Friedman Palate Position Classification
Used particularly in sleep medicine and obstructive sleep apnea assessment:
- Based on tongue-palate position, tonsil size, and BMI 3
- Helps predict outcomes of uvulopalatopharyngoplasty (UPPP) surgery 3
- Patients with retrolingual collapse have only a 5% success rate with isolated palatal procedures 3
Clinical Assessment Methods
Palatal arch assessment can be performed using:
- Physical plaster models - Traditional gold standard 1
- 2D photographs of plaster models - Reliable alternative 1
- 3D digital models - Modern approach with comparable reliability to physical models 1
All three formats have shown good reliability for dental arch relationship assessment, though palatal morphology assessment remains more challenging 1.

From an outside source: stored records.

Lemma handle_irq_frame w core w' :
  rocket_job_handle_irq core w = Some (tt, w') → irq_frame w w'.
Proof.
  rewrite handle_irq_eq.
  destruct (cores w !! core) as [c|] eqn:Hc; [|done].
  assert (irq_frame w (add_events (handle_irq_events core) w)) as Hirq
    by (apply irq_frame_events; repeat constructor).
  destruct (in_flight_job c) as [job|] eqn:Hin; [|by intros [= <-]].
  intros (j & Hj & Hcases)%handle_done_inv. revert Hj; wsimpl; intros Hj.
  eapply irq_frame_trans; [exact Hirq|].
  destruct Hcases as [[Hlt Hsub]|(Hge & c' & f & d & Hc' & Hf & Hd & ->)].
  - apply hw_submit_cases in Hsub
      as [(? & _ & _ & ->)|(? & j' & task & _ & _ & Hj' & _ & ->)];
      [apply irq_frame_refl|].
    eapply irq_frame_trans;
      [by eapply (irq_frame_put_job _ job j' (job_with_next_task_idx _ j'))|].
    apply irq_frame_events. repeat constructor.
  - revert Hc'; wsimpl; intros Hc'. simplify_eq.
    destruct (f_signaled d).
    + eapply irq_frame_trans;
        [by eapply (irq_frame_put_core _ core c (core_with_in_flight_job None c))|].
      apply irq_frame_events. repeat constructor.
    + eapply irq_frame_trans;
        [by eapply (irq_frame_put_core _ core c (core_with_in_flight_job None c))|].
      eapply irq_frame_trans; [apply irq_frame_put_fence|].
      apply irq_frame_events. repeat constructor.
Qed.

Lemma synchronize_irq_frame w core w' :
  synchronize_irq core w = Some (tt, w') → irq_frame w w'.
Proof.
  unfold synchronize_irq, run_irq_thread, rocket_job_irq_handler_thread.
  mstep. mcase.
  assert (irq_frame w (add_events [EvSynchronizeIrq core] w)) as Hsync
    by (apply irq_frame_events; repeat constructor).
  match goal with |- context [irq_thread_pending ?c] =>
    destruct (irq_thread_pending c) eqn:Hirq end; [|by mstep; intros [= <-]].
  mstep. rewrite !bind_eq.
  match goal with |- context [rocket_job_handle_irq ?c ?W] =>
    destruct (rocket_job_handle_irq c W) as [[[] w1]|] eqn:Hrun; [|done]
  end.
  do 2 mstep. intros [= <-].
  eapply irq_frame_trans; [exact Hsync|].
  eapply irq_frame_trans; [|by eapply handle_irq_frame].
  match goal with H : cores _ !! core = Some ?c |- _ =>
    by eapply (irq_frame_put_core _ core c (core_with_irq_thread_pending false c))
  end.
Qed.

(** C7: the timeout handler resets the hardware only if the done-fence of
    the job is unsignaled when the timeout fires and still unsignaled after
    the interrupt handler has been synchronized with.  If the fence is
    signaled at the first check, the handler returns with the state
    untouched.  If it is signaled at the second check, the handler returns
    with the state the synchronization left, in which no reset flag and no
    scheduler has changed and no event of the reset path has happened.  If
    it is unsignaled at both, the handler sets the reset flag and runs the
    reset path, which power-cycles the core and leaves it with an empty slot
    and a clear reset flag. *)
Theorem timeout_resets_only_if_still_unsignaled
    (w : world) (job : ptr) (j : rocket_job) (f : ptr) (d : dma_fence) (core : nat) :
  jobs w !! job = Some j → done_fence j = Some f → fences w !! f = Some d →
  sched_to_core w (base_sched j) = Some core →
  (f_signaled d = true →
     rocket_job_timedout job w = Some (DRM_GPU_SCHED_STAT_NOMINAL, w)) ∧
  (f_signaled d = false →
     ∀ w1, synchronize_irq core w = Some (tt, w1) →
       irq_frame w w1 ∧
       (fence_signaled w1 f = true →
          rocket_job_timedout job w = Some (DRM_GPU_SCHED_STAT_NOMINAL, w1)) ∧
       (fence_signaled w1 f = false →
          rocket_job_timedout job w = timedout_reset core job w1 ∧
          ∀ c1, cores w1 !! core = Some c1 → slot_ok w1 c1 →
            ∃ w' evs,
              rocket_job_timedout job w = Some (DRM_GPU_SCHED_STAT_NOMINAL, w') ∧
              trace w' = trace w1 ++ evs ∧
              EvPm core pm_runtime_force_suspend ∈ evs ∧
              cores w' = <[core := core_after_reset c1]> (cores w1))).
Proof.
  intros Hj Hf Hd Hcore. split.
  - intros Hs. unfold rocket_job_timedout, dma_fence_is_signaled.
    do 2 mstep. rewrite Hf. do 3 mstep. by rewrite Hs.
  - intros Hs w1 Hsync.
    pose proof (synchronize_irq_frame _ _ _ Hsync) as Hframe.
    split; [done|].
    destruct Hframe as (Hjobs & Hfences & _).
    destruct (Hjobs _ _ Hj) as (j1 & Hj1 & Hf1). rewrite Hf in Hf1.
    destruct (Hfences f) as [d1 Hd1]; [by eexists|].
    assert (rocket_job_timedout job w =
            if f_signaled d1 then Some (DRM_GPU_SCHED_STAT_NOMINAL, w1)
            else timedout_reset core job w1) as Heq.
    { unfold rocket_job_timedout, dma_fence_is_signaled.
      do 2 mstep. rewrite Hf. do 3 mstep. rewrite Hs, Hcore. mstep.
      rewrite bind_eq, Hsync. cbv beta iota. mstep. rewrite Hf1. do 3 mstep.
      by destruct (f_signaled d1). }
    unfold fence_signaled. rewrite Hd1, Heq. split; [by intros ->|].
    intros ->. split; [done|].
    intros c1 Hc1 Hslot.
    apply lookup_lt_Some in Hc1 as Hlen.
    edestruct (rocket_reset_spec
                 (set_cores <[core:=core_with_reset_pending true c1]> w1) core
                 (core_with_reset_pending true c1) (Some job))
      as (w' & evs & Hrun & Hcores & _ & _ & _ & _ & _ & _ & Htr & Hin & _);
      [lookup_tac | done | | by wsimpl; eexists |].
    { eapply slot_ok_transfer; [exact Hslot | by apply same_jobs_cursors
        | done | by right]. }
    unfold timedout_reset. do 2 mstep. rewrite bind_eq, Hrun. cbv beta iota.
    do 2 mstep. eexists _, (evs ++ [EvIommuDetach core]).
    split; [done|]. revert Hcores Htr. wsimpl. intros Hcores Htr.
    split_and!.
    + by rewrite Htr, app_assoc.
    + apply elem_of_app. by left.
    + by rewrite Hcores, list_insert_insert_eq.
Qed.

Special Considerations for Cleft Palate
- Children with cleft palate require comprehensive evaluation by a multidisciplinary team 4
- Continued monitoring for otitis media with effusion and hearing loss should continue throughout childhood, even after palate repair 4
- Untreated or poorly managed cleft palate can lead to structural complications including increased facial length, high arched palate, dental malocclusions, and retrognathic maxilla and mandible 3
Common Pitfalls in Assessment
- Failure to identify associated conditions like otitis media can lead to hearing loss and speech development issues 4
- Inadequate follow-up can result in persistent speech disorders despite successful surgical repair 4
- Small range of deviations in palatal morphology can make assessment difficult 1
- Arch dimensions in cleft patients may not stabilize even after orthodontic and prosthodontic treatment 5
Clinical Implications
- Proper assessment of palatal arch is crucial for treatment planning in cleft palate patients 4
- Dental arch dimensions are significantly smaller in complete-cleft groups compared to partial cleft groups 6
- Delayed hard palate closure has shown excellent outcomes in dental arch relationships 2
- Palatal morphology and dental arch form are mutually affected during orthodontic treatment 7
The EUROCRAN index remains the most comprehensive and reliable tool for assessing palatal arch morphology, particularly when evaluating treatment outcomes in patients with cleft palate 1.